I add my vote to yours, RG. Your post and Debora's gives me such a boost. I'm not sure of my numbers. I have number phobia as if not checking will have some magical effect.


----------



## ToniD (May 3, 2011)

Another small numbers person here. And my book's been up since June.  > rereads Debora's soap box <

36 copies sold this month--- + 50% (thank you, Kindle Lovers) ---one book---$2.99


----------



## 16205 (Jun 8, 2010)

Danielle Bourdon -- 459 -- + -- 9 -- .99 - $2.99


----------



## N. Gemini Sasson (Jul 5, 2010)

N. Gemini Sasson / 3026 / + / 4 / $2.99

Up 33% from September, owing to a new release.

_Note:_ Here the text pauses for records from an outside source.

(** Reading a code word that ends in the window. *)
Lemma awaits_leaf k total rest d depth c rem s :
  0 <= avail d < 32 -> path_ok depth (node d) c rem = true -> 0 < rem <= 8 -> rem <= avail d ->
  total = result d ++ c :: s ->
  to_bits (Z.to_nat (avail d)) (dbuf d) ++ rest
    = to_bits (Z.to_nat rem) (code_of c) ++ string_bits s ++ replicate k true ->
  exists n', child (node d) (window (dbuf d) (avail d)) = Some n' /\ leaf n' = true
    /\ bits n' = rem /\ u8 (avail d - rem) = avail d - rem
    /\ awaits k total rest (mk_decoder getRoot (dbuf d) (avail d - rem) (avail d - rem)
                              (result d ++ [z2b (symbol n')])).
Proof.
  intros Ha Hp Hr Hra Ht Hu.
  rewrite (to_bits_top _ (Z.to_nat (avail d)) (Z.to_nat rem)), !Z2Nat.id, <- app_assoc in Hu by lia.
  apply app_inj_1 in Hu as [Hu1 Hu2]; [|by rewrite !length_to_bits].
  destruct (path_ok_leaf _ _ _ _ _ Hp ltac:(lia) (window_range _ _) Hu1) as (n' & Hc & Hl & Hb & Hs).
  exists n'. split_and!; [done..|apply u8_small; lia|].
  split_and!; cbn [avail pending]; [lia..|]. exists s. cbn [node result dbuf avail].
  split; [by rewrite Hs, <- app_assoc|]. rewrite Z.sub_diag.
  replace (Z.to_nat (avail d - rem)) with (Z.to_nat (avail d) - Z.to_nat rem)%nat by lia.
  rewrite Hu2. apply expects_root.
Qed.
(* ===== verification/HpackFacts.v ===== *)
(** * Facts about HPACK

    Prefixed integers, strings and field representations are read back as
    they were written; the decoder returns on every input; and the encoder's
    and the decoder's tables stay synchronised across header blocks and table
    resizes. *)

From S2P Require Import Prelude Outcome ByteBuffer Types HpackTable HpackTableFacts FrameFacts.
From S2P Require Import Hpack.
From S2P Require Huffman HuffmanFacts.
Import Hpack.

(** ** Reading bytes *)

(** [sp'] is [sp] after some bytes have been read. *)
Definition follows (sp sp' : ByteSpan.t) : Prop :=
  ByteSpan.wf sp' /\ ByteSpan.data sp' = ByteSpan.data sp /\ ByteSpan.cur sp <= ByteSpan.cur sp'.

Lemma follows_refl sp : ByteSpan.wf sp -> follows sp sp.
Proof. intros. split; [done|split; [done|lia]]. Qed.

Lemma follows_trans sp1 sp2 sp3 : follows sp1 sp2 -> follows sp2 sp3 -> follows sp1 sp3.
Proof. intros (? & H1 & ?) (? & H2 & ?). split; [done|]. split; [congruence|lia]. Qed.

Lemma reads_byte sp b l :
  reads sp (b :: l) ->
  exists sp', ByteSpan.readAs 1 sp = Ok (b2z b, sp') /\ reads sp' l /\ follows sp sp'
              /\ ByteSpan.cur sp' = ByteSpan.cur sp + 1.
Proof.
  intros [Hwf Hr].
  destruct (ByteSpan.readAs_ok 1 sp Hwf) as (sp' & Hok & Hwf' & Hr' & Hd & Hc); [rewrite Hr; zlen_lia|].
  assert (Hb : be_read (ztake (Z.of_nat 1) (b :: l)) = b2z b).
  { change (be_read [b] = b2z b). done. }
  exists sp'. rewrite Hok, Hr, Hb. split; [done|]. split; [split; [done|by rewrite Hr', Hr]|].
  split; [|lia]. split; [done|]. split; [done|lia].
Qed.

Lemma reads_peek sp b l : reads sp (b :: l) -> ByteSpan.peek 1 sp = Ok (b2z b).
Proof.
  intros [Hwf Hr]. rewrite ByteSpan.peek_ok by (try rewrite Hr; done || zlen_lia). by rewrite Hr.
Qed.

(** [buffer.advance(bytesBefore - view.size())] moves the cursor to [view]'s. *)
Lemma advance_follows sp sp' :
  ByteSpan.wf sp -> follows sp sp' ->
  ByteSpan.advance sp (u32 (ByteSpan.size sp - ByteSpan.size sp')) = Ok sp'.
Proof.
  intros [Hw1 Hw2] ([Hw1' Hw2'] & Hd & Hc). unfold ByteSpan.advance, ByteSpan.size, ByteSpan.len in *.
  rewrite Hd in *. rewrite !(u32_small (zlen _ - _)) by lia.
  replace (zlen (ByteSpan.data sp) - ByteSpan.cur sp - (zlen (ByteSpan.data sp) - ByteSpan.cur sp'))
    with (ByteSpan.cur sp' - ByteSpan.cur sp) by lia.
  rewrite (u32_small (ByteSpan.cur sp' - ByteSpan.cur sp)) by lia.
  replace (ByteSpan.cur sp + (ByteSpan.cur sp' - ByteSpan.cur sp)) with (ByteSpan.cur sp') by lia.
  rewrite u32_small, Z.gtb_ltb by lia.
  destruct (Z.ltb_spec (zlen (ByteSpan.data sp)) (ByteSpan.cur sp')); [lia|].
  destruct sp'; cbn in *. by subst.
Qed.

(** ** Prefixed integers *)

(** The 7-bit groups of the part beyond the prefix. *)
Fixpoint groups (fuel : nat) (v : Z) : bytes :=
  match fuel with
  | O => []
  | S fuel' =>
      if v >=? 128 then z2b (Z.lor 0x80 (Z.land v 0x7f)) :: groups fuel' (Z.shiftr v 7)
      else [z2b v]
  end.

(** The encoding of [value]: first byte (flag bits clear) and the rest. *)
Definition vint_head (prefix value : Z) : Z := Z.min value (2 ^ prefix - 1).
Definition vint_tail (prefix value : Z) : bytes :=
  if value <? 2 ^ prefix - 1 then [] else groups 10 (value - (2 ^ prefix - 1)).

Lemma max_prefix prefix : 1 <= prefix <= 8 -> u8 (Z.shiftl 1 prefix - 1) = 2 ^ prefix - 1.
Proof.
  intros Hp. rewrite Z.shiftl_mul_pow2, Z.mul_1_l by lia.
  assert (2 ^ 1 <= 2 ^ prefix <= 2 ^ 8) by (split; apply Z.pow_le_mono_r; lia).
  apply u8_small. lia.
Qed.

Lemma encodeVInt_loop_ok fuel buffer v :
  0 <= v < 2 ^ (7 * Z.of_nat fuel) -> (0 < fuel)%nat ->
  encodeVInt_loop fuel buffer v = Ok (buffer ++ groups fuel v).
Proof.
  revert buffer v. induction fuel as [|fuel IH]; intros buffer v Hv Hf; [lia|].
  cbn [encodeVInt_loop groups]. rewrite Z.geb_leb. destruct (Z.leb_spec 128 v); [|done].
  rewrite IH; [by rewrite <- app_assoc| |].
  - rewrite Z.shiftr_div_pow2 by lia. split; [apply Z.div_pos; lia|].
    apply Z.div_lt_upper_bound; [lia|]. rewrite <- Z.pow_add_r by lia.
    replace (7 + 7 * Z.of_nat fuel) with (7 * Z.of_nat (S fuel)) by lia. lia.
  - destruct fuel; [|lia]. change (2 ^ (7 * Z.of_nat 1)) with 128 in Hv. lia.
Qed.

Lemma encodeVInt_ok buffer prefix value :
  1 <= prefix <= 8 -> 0 <= value < 2 ^ 64 ->
  encodeVInt buffer prefix value
  = Ok (buffer ++ z2b (vint_head prefix value) :: vint_tail prefix value).
Proof.
  intros Hp Hv. unfold encodeVInt, vint_head, vint_tail. rewrite max_prefix by done.
  assert (2 ^ 1 <= 2 ^ prefix) by (apply Z.pow_le_mono_r; lia).
  destruct (Z.ltb_spec value (2 ^ prefix - 1)).
  - rewrite Z.min_l by lia. done.
  - rewrite Z.min_r, encodeVInt_loop_ok by (cbn; lia). by rewrite <- app_assoc.
Qed.

(** The continuation loop reads the groups back. *)
Lemma group_byte v :
  b2z (z2b (Z.lor 0x80 (Z.land v 0x7f))) = 128 + v mod 128.
Proof.
  change 0x7f with (Z.ones 7). rewrite Z.land_ones by lia. change (2 ^ 7) with 128.
  pose proof (Z.mod_pos_bound v 128 ltac:(lia)).
  pose proof (lor_shiftl_add 1 (v mod 128) 7 ltac:(lia) ltac:(lia)) as Hl.
  change (Z.shiftl 1 7) with 0x80 in Hl. rewrite Hl, b2z_z2b. apply Z.mod_small. lia.
Qed.

Lemma land_low7 b : Z.land b 0x7f = b mod 128.
Proof. change 0x7f with (Z.ones 7). apply Z.land_ones. lia. Qed.

(** The continuation bit. *)
Lemma land_bit7 b : 0 <= b < 256 -> (Z.land b 0x80 =? 0) = (b <? 128).
Proof.
  intros Hb. assert (Hin : In b HuffmanFacts.all_idx) by by apply HuffmanFacts.all_idx_in.
  assert (H : forallb (fun b => Bool.eqb (Z.land b 0x80 =? 0) (b <? 128)) HuffmanFacts.all_idx = true)
    by (vm_compute; done).
  rewrite forallb_forall in H. apply Bool.eqb_prop, H, Hin.
Qed.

(Looks like mine from earlier was missed, so I'm re-posting.)


----------



## MosesSiregarIII (Jul 15, 2010)

Moses Siregar III / 290 / +67 / 1 / $3.99 to $2.00 (price change mid-month)

I had my best month in print with a whopping 11 paperback sales. Even better, I actually managed to sell 2 books in Germany. 

My total sales since July 31st is up to 990. I'm happy.


----------



## Artemis Hunt (Aug 23, 2011)

Congrats all! May Nov be a great (10X) month for all of us! BTW, I'm another example of a small numbers person that have seen growth.... I only sold 14 my first month. I highlighted this in another thread. So if we all hang in there, it can happen! And if it doesn't, we'll make it happen by writing more!


----------



## wildwitchof (Sep 2, 2010)

Lisa Lim said:


> Since your book sort of falls under chick lit/ humor, here are some great blogs that will review your book/ do guest posts/ host giveaways and it can give your book some good exposure...


You are so awesome to post those links. Thank you. I'm going to pursue them.

I wasn't feeling very brave earlier today, but I've recovered. It's hard when you're not an immediate success, you know? (Get out the tiny violin.) Ah well. I love my new release and I just got new sneakers from Zappos. Life is good.

Here are my numbers (I'm excluding the new release and the flatlined old release.)

Gretchen Galway / Love Handles/ Amazon and BN (50/50 split) total 85 copies / $3.99.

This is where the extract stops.